The original strategy for the text was to have the seven scholars rotate, with each writing the history of one year over the span of one week. After thirty-five years had been compiled (i.e. five rotations of writing), Akbar was persuaded by Abul Fath Gilani to disband the seven scholars and assign the task of compilation to another scholar and polymath named Mulla Ahmad Thattavi, an immigrant from Safavid Iran with strong Shi'ite views. This was disliked by Badayuni and some of the other original scholars. Thattavi brought a tone of sectarianism to the Tarikh. He made revisions to the portion of the work that had already been completed. He went on to write the first two volumes of the work before his death in 1588, when he was assassinated by a Mughal nobleman named Mirza Fulad Barlas, who held a grudge against him. The task of compiling the third volume was assigned to Jafar Beg, an immigrant from Qazvin in Safavid Iran with less sectarian views, who brought his universalist view of world history to bear. In 1591/1592, Baduyuni was tasked with editing the first two volumes, while Jafar Beg supervised the third. The text was completed around 1593/1594 and presented to Akbar, having taken around twelve years; the manuscript was subsequently illustrated with paintings.

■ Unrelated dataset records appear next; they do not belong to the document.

(* ===== verification/Orchestrator.v ===== *)
(** * The provisioning orchestrator ([internal/daemon/provisioner/orchestrator.go])

    [Execute] takes a devnet through the phases building, forking, initializing,
    starting and health checking; in the daemon it stops before starting.  The
    forker is an interface, [GenesisForker], which the forker of [Forker] fills;
    the editors of node configurations are those of [NodeConfig].  Logging is left
    out, and so is exhausted memory. *)

From Stdlib Require Import Ascii.
From stdpp Require Import base tactics numbers list strings gmap.
From S2P Require Import Prelude Types Store Paths Subnet ProvisionTypes NodeController.
From S2P Require Import ProvisionEnv NodeConfig Forker.

(** ** Phases *)

Definition PhasePending : string := "Pending".
Definition PhaseBuilding : string := "Building".
Definition PhaseForking : string := "Forking".
Definition PhaseInitializing : string := "Initializing".
Definition PhaseStarting : string := "Starting".
Definition PhaseHealthChecking : string := "HealthChecking".
Definition PhaseRunning : string := "Running".
Definition PhaseDegraded : string := "Degraded".
Definition PhaseFailed : string := "Failed".

Definition DefaultHealthCheckTimeout : Duration := (2 * minute)%Z.

(** ** Interfaces and configuration *)

(** What the orchestrator asks of a forker. *)
Class GenesisForker := {
  fork : ForkOptions → bool → E ForkResult;
  fork_quiet : ∀ opts progress, emits quiet (fork opts progress);
  fork_finishes : ∀ opts progress, finishes (fork opts progress)
}.

#[export] Instance the_forker `{JSON} (env : Env) (config : GenesisForkerConfig) : GenesisForker :=
  {| fork := Fork env config; fork_quiet := emits_Fork env config;
     fork_finishes := finishes_Fork env config |}.

(** Third-party code: the bech32 encoding, and encoding/json at the key file
    (address and value of the public key). *)
Record Codecs := mkCodecs {
  unmarshal_key_file : string → result (string * string);
  bech32_ConvertAndEncode : string → string → result string
}.

(** The optional dependencies; [oc_Updater] says whether the initializer takes the
    binary path later. *)
Record OrchestratorConfig := mkOrchestratorConfig {
  oc_Updater : bool;
  oc_NodeRuntime : bool;
  oc_HealthChecker : bool;
  oc_PluginGenesis : option PluginGenesis;
  oc_Bech32Prefix : string;
  oc_Codecs : Codecs
}.

Record HealthPhaseResult := mkHealthPhaseResult {
  AllHealthy : bool;
  HealthyCount : Z;
  TotalCount : Z;
  TimedOut : bool
}.

(** The orchestrator, with the outside; whether callbacks are set. *)
Record OState := mkOState {
  o_env : EState;
  o_phase : string;
  o_lastErr : option error;
  o_progress : bool;
  o_stepReporter : bool
}.
#[export] Instance eta_OState : Settable OState := mkSettable (λ x,
  mkOState (o_env x) (o_phase x) (o_lastErr x) (o_progress x) (o_stepReporter x)).

Definition NewProvisioningOrchestrator (env : EState) : OState :=
  mkOState env PhasePending None false false.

The historical narratives presented in the Tarikh were derived from preexisting Arabic and Persian sources, and reinterpreted to fit the goal of the imperial project. Mulla Ahmad's extensive treatment of Mongol history stems from Ilkhanid and Timurid chronicles, namely the Tarikh-i Jahangusha and the Jami al-Tawarikh. Jafar Beg's coverage of Ottoman history in the third volume heavily leans on the Tarikh-i Hasht Bihisht by Idris Bitlisi. He also refers to the Tarikh-i Rashidi by Mirza Haidar Dughlat for the political history of Moghulistan.

== Content ==
The Tarikh-i Alfi is one of the few historiographical texts in Arabic or Persian literature that deals with the first Hijri millennium. It is a vast work that documents the history of the Islamic world over the course of a millennium, with emphasis on the political history of kingdoms. It consists of around 6000 printed pages, and loosely falls into three volumes. The first volume begins with the death of the Islamic prophet Muhammad around 632 CE and ends with the conquests of Genghis Khan. The second volume begins by describing the subsequent conquests of the Mongols, and their political aftermath in Asia. The third volume begins with the rule of the Ilkhanid Ghazan Khan and ends with the events surrounding the consolidation of the Mughal Empire, and the early years of Akbar's reign. The Tarikhs convention of starting its chronicle from the death of the Prophet rather than his birth was a radical departure from Islamic calendars and chronicles of the time, which used the Hijrah of Muhammad in 622 as the start of the millennium. Scholars have pointed out that by opening the text with the passing of a central figure, the Tarikh makes the suggestion that the world was in need of a new prophetic figure, poising the text to introduce Akbar as the king that could be the figurehead of the second millennium. The political history and ideology of the Mongols features as a prominent topic in the Tarikh, through which the authors draw connections to the Mughal emperor himself and his political legitimacy over the world. The Tarikh portrays Akbar as a messianic figure appearing at the dawn of the second millennium.

== Legacy ==
Modern scholars have pointed out that the Tarikh-i Alfi has received insufficient scholarly attention, partially owing to the fact that the work is vast and dispersed. Scholarship of the Mughal Empire has instead focused on the Tarikh's immediate successor, the Akbarnama authored by Abul Fazl. Historian Sanjay Subrahmanyam suggests that the Tarikh-i Alfi was sidelined by Akbar himself in favor of the Akbarnama as the official court chronicle.